One time I found that the sharp edge of the brass tube scraped the surface of the component I was pressing into it -- result being that like a snow plow, there was a pile of stuff ahead of it which prevented me pressing the part in tight. Since then, I gently de-burr the end of the brass tube (either with a countersink bit or an X-acto knife) and it helps not only with that, but it forces me to look closely at the end of the brass tube and I clean up any glue or finish that may have found its way in there.

Cheers!

Reactions: Thank You! 1


----------



## Frank A (Jan 3, 2016)

gman2431 said:


> Looks like you're off to a good start!
> 
> What part of MI you from?



I'm from in the Metro Detroit area, Warren specifically. Are you in MI as well?


----------



## Frank A (Jan 3, 2016)

duncsuss said:


> Nice collection of pens
> 
> You asked for comments, there's one thing I notice in a few of them: a gap between the hardware of the kit and the barrel.
> 
> ...



Thanks for the feedback, I always make sure I trim at least 1/8 of an inch with my barrel trimmers but I've never really thought about deburring the tube. I'll give that a try on the next batch I make.


----------



## gman2431 (Jan 3, 2016)

Frank A said:


> I'm from in the Metro Detroit area, Warren specifically. Are you in MI as well?



Sure am, from the west side tho. More specifically Muskegon county.


----------



## duncsuss (Jan 3, 2016)

Frank A said:


> Thanks for the feedback, I always make sure I trim at least 1/8 of an inch with my barrel trimmers but I've never really thought about deburring the tube. I'll give that a try on the next batch I make.


That could be taking too much off -- all you really need to do is trim down to the point where the brass tube appears as a shiny ring (complete circle, no dull sections which would indicate a low spot.)
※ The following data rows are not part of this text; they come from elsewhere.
(* ===== verification/WebClientFacts.v ===== *)
(** What the web application shows: the filters of the log, the lines it keeps, the
    snackbars that stay, and the heartbeat and the reconnections of its socket. *)
From S2P Require Import Prelude JsValue WebClient.
From stdpp Require Import gmap pretty.
#[local] Open Scope string_scope.
#[local] Open Scope Z_scope.
Import Ui Client.

(** ** The log *)

(** The levels from the least severe. *)
Definition rank (l : string) : option nat := fst <$> list_find (fun x => x = l) normalLevels.

(** A filter shows its level and those above it, and the levels that are none of these. *)
Definition passes (lvl l : string) : bool :=
  match rank lvl, rank l with Some f, Some m => (f <=? m)%nat | _, _ => true end.

(** Cases on a level. *)
Ltac level_cases l := destruct (decide (l = "debug")) as [->|]; [|destruct (decide (l = "info")) as [->|]; [|destruct (decide (l = "notice")) as [->|];
  [|destruct (decide (l = "warn")) as [->|]; [|destruct (decide (l = "error")) as [->|]; [|destruct (decide (l = "fatal")) as [->|]]]]]].

Lemma rank_other l : l <> "debug" -> l <> "info" -> l <> "notice" -> l <> "warn" -> l <> "error" -> l <> "fatal" -> rank l = None.
Proof. intros. unfold rank, normalLevels. cbn [list_find]. repeat (rewrite decide_False by congruence; cbn [fmap option_fmap option_map]). done. Qed.

Lemma passes_exact lvl l : passes lvl l = negb (oneOf l normalLevels &&
  (bool_decide (lvl = "info") && oneOf l ["debug"] || bool_decide (lvl = "notice") && oneOf l ["debug"; "info"]
   || bool_decide (lvl = "warn") && oneOf l ["debug"; "info"; "notice"] || bool_decide (lvl = "error") && oneOf l ["debug"; "info"; "notice"; "warn"]
   || bool_decide (lvl = "fatal") && oneOf l ["debug"; "info"; "notice"; "warn"; "error"])).
Proof.
  unfold passes, oneOf, normalLevels. cbn [existsb].
  level_cases lvl; level_cases l; try reflexivity.
  all: rewrite ?(rank_other lvl), ?(rank_other l) by done; repeat (rewrite (bool_decide_eq_false_2 (l = _)) by done); repeat (rewrite (bool_decide_eq_false_2 (lvl = _)) by done); try reflexivity.
Qed.

Section Log.
Context {S : Type} `{!Notistack S} (toLowerCase : string -> string) (RegExp : string -> option (string -> bool)) (uniqueId : Z).

(** What a search shows: a text between slashes is an expression, when it is one; one
    with a slash at one end only, an empty one and a star show all. *)
Definition found (search : string) (msg : WsLogMessage) : bool :=
  let contains t := strIncludes (toLowerCase t) (toLowerCase search) in
  if bool_decide (search = "*") || bool_decide (search = "") then true
  else if strStartsWith search "/" && strEndsWith search "/" then
    match RegExp (inner search) with Some test => test (message msg) || test (name msg) | None => true end
  else strStartsWith search "/" || strEndsWith search "/" || contains (message msg) || contains (name msg).

Definition shows (lvl search : string) (msg : WsLogMessage) : bool := passes lvl (level msg) && found search msg.
Definition uncommissioned (msg : WsLogMessage) : bool := bool_decide (name msg = "Commissioning") && strIncludes (message msg) "is uncommissioned".

Lemma found_exact search msg : found search msg =
  negb (negb (bool_decide (search = "*")) && negb (bool_decide (search = "")) && negb (strStartsWith search "/") && negb (strEndsWith search "/") &&
     negb (strIncludes (toLowerCase (message msg)) (toLowerCase search)) && negb (strIncludes (toLowerCase (name msg)) (toLowerCase search))) &&
  negb (strStartsWith search "/" && strEndsWith search "/" &&
     match RegExp (inner search) with Some test => negb (test (message msg)) && negb (test (name msg)) | None => false end).
Proof.
  unfold found. destruct (decide (search = "*")) as [->|H1]; [done|]. destruct (decide (search = "")) as [->|H2]; [done|].
  rewrite !bool_decide_eq_false_2 by done. cbn [negb andb orb].
  destruct (strStartsWith search "/"), (strEndsWith search "/"); cbn [negb andb orb]; try done; try (by destruct (strIncludes _ _), (strIncludes _ _)).
  destruct (RegExp (inner search)) as [test|]; [|done]. by destruct (test (message msg)), (test (name msg)).
Qed.

Lemma keepsLine_exact lvl search msg : keepsLine toLowerCase RegExp lvl search msg = shows lvl search msg.
Proof.
  unfold keepsLine, shows. rewrite passes_exact, found_exact.
  destruct (oneOf (level msg) normalLevels && _); [done|]. cbn [negb andb].
  destruct (negb (bool_decide (search = "*")) && _ && _ && _ && _ && _); [done|]. cbn [negb andb]. by destruct (_ && _).
Qed.

(** A line at the end, of which a window is kept. *)
Definition kept (length_ : Z) (l : list WsLogMessage) : list WsLogMessage :=
  if 11 * length_ <? 10 * Z.of_nat (length l) then drop (Z.to_nat (Z.of_nat (length l) - length_)) l else l.

Lemma if_or {A} (a b : bool) (x y : A) : (if a then x else if b then x else y) = if a || b then x else y.
Proof. by destruct a. Qed.

Lemma checks_or (n e1 t1 e2 t2 e3 t3 e4 t4 e5 t5 search regex spam : bool) :
  (((((((n && e1 && t1) || (n && e2 && t2)) || (n && e3 && t3)) || (n && e4 && t4)) || (n && e5 && t5)) || search) || regex) || spam =
  negb (negb (n && (e1 && t1 || e2 && t2 || e3 && t3 || e4 && t4 || e5 && t5)) && (negb search && negb regex) && negb spam).
Proof.
  destruct spam; [by rewrite orb_true_r, andb_false_r|]. destruct regex; [by rewrite !orb_true_r, !andb_false_r|].
  destruct search; [by rewrite !orb_true_r, andb_false_r|]. rewrite !orb_false_r, !andb_true_r, negb_involutive. by destruct n.
Qed.

Lemma addLogLine_exact msg (c : Client S) : addLogLine toLowerCase RegExp msg c =
  if shows (logFilterLevel (logs c)) (logFilterSearch (logs c)) msg && negb (uncommissioned msg)
  then setMessages (fun l => kept (logLength (logs c)) (l ++ [msg])%list) c else c.
Proof.
  unfold addLogLine, shows, uncommissioned. rewrite passes_exact, found_exact.
  rewrite !if_or, checks_or. unfold oneOf. cbn [existsb]. rewrite !orb_false_r, <- ?orb_assoc.
  match goal with |- (if negb ?b then _ else _) = _ => by destruct b end.
Qed.

(** The line of what is received, and the log with it. *)
Definition lineOf (data : res value) : option WsLogMessage :=
  match data with
  | Throw _ => None
  | Ok msg =>
      if isUndefined (optProp msg "id") || isUndefined (optProp msg "src") || isUndefined (optProp msg "dst") then None
      else if negb (isStr (optProp msg "src") "Matterbridge") || negb (isStr (optProp msg "dst") "Frontend") then None
      else if truthy (optProp msg "error") then None
      else if isStr (optProp msg "method") "log" then logOf (optProp msg "response") else None
  end.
Taking too much off the tube can result in the tip of the ballpoint refill not retracting fully inside the barrel. Some kits (slimlines) you can compensate by not pushing the transmission in as far. Some (Sierra, Mesa) the refill and transmission are "in front of" the barrel, so it doesn't matter. But some (for example - Bolt Action, Gatsby, Vertex click) shortening the barrel like that will leave the tip sticking out even in the "off" position.


----------



## duncsuss (Jan 3, 2016)

_(not that your bolt actions have the problem, just saying that's one of the kits where you would feel it if you trimmed away too much barrel)_


----------



## Frank A (Jan 3, 2016)

Duncan,

Sorry meant 1/8 for the ends if the blank. Normally I cut the blank 1/4" longer than the tube to ensure I can take off enough to know my end is square to the tube regardless of the diameter of the pen. I stop as soon as I see the shine of the brass.

Cheers,
Frank

Reactions: Like 2


----------



## NYWoodturner (Jan 4, 2016)

Nice work Frank!

Reactions: Thank You! 1


----------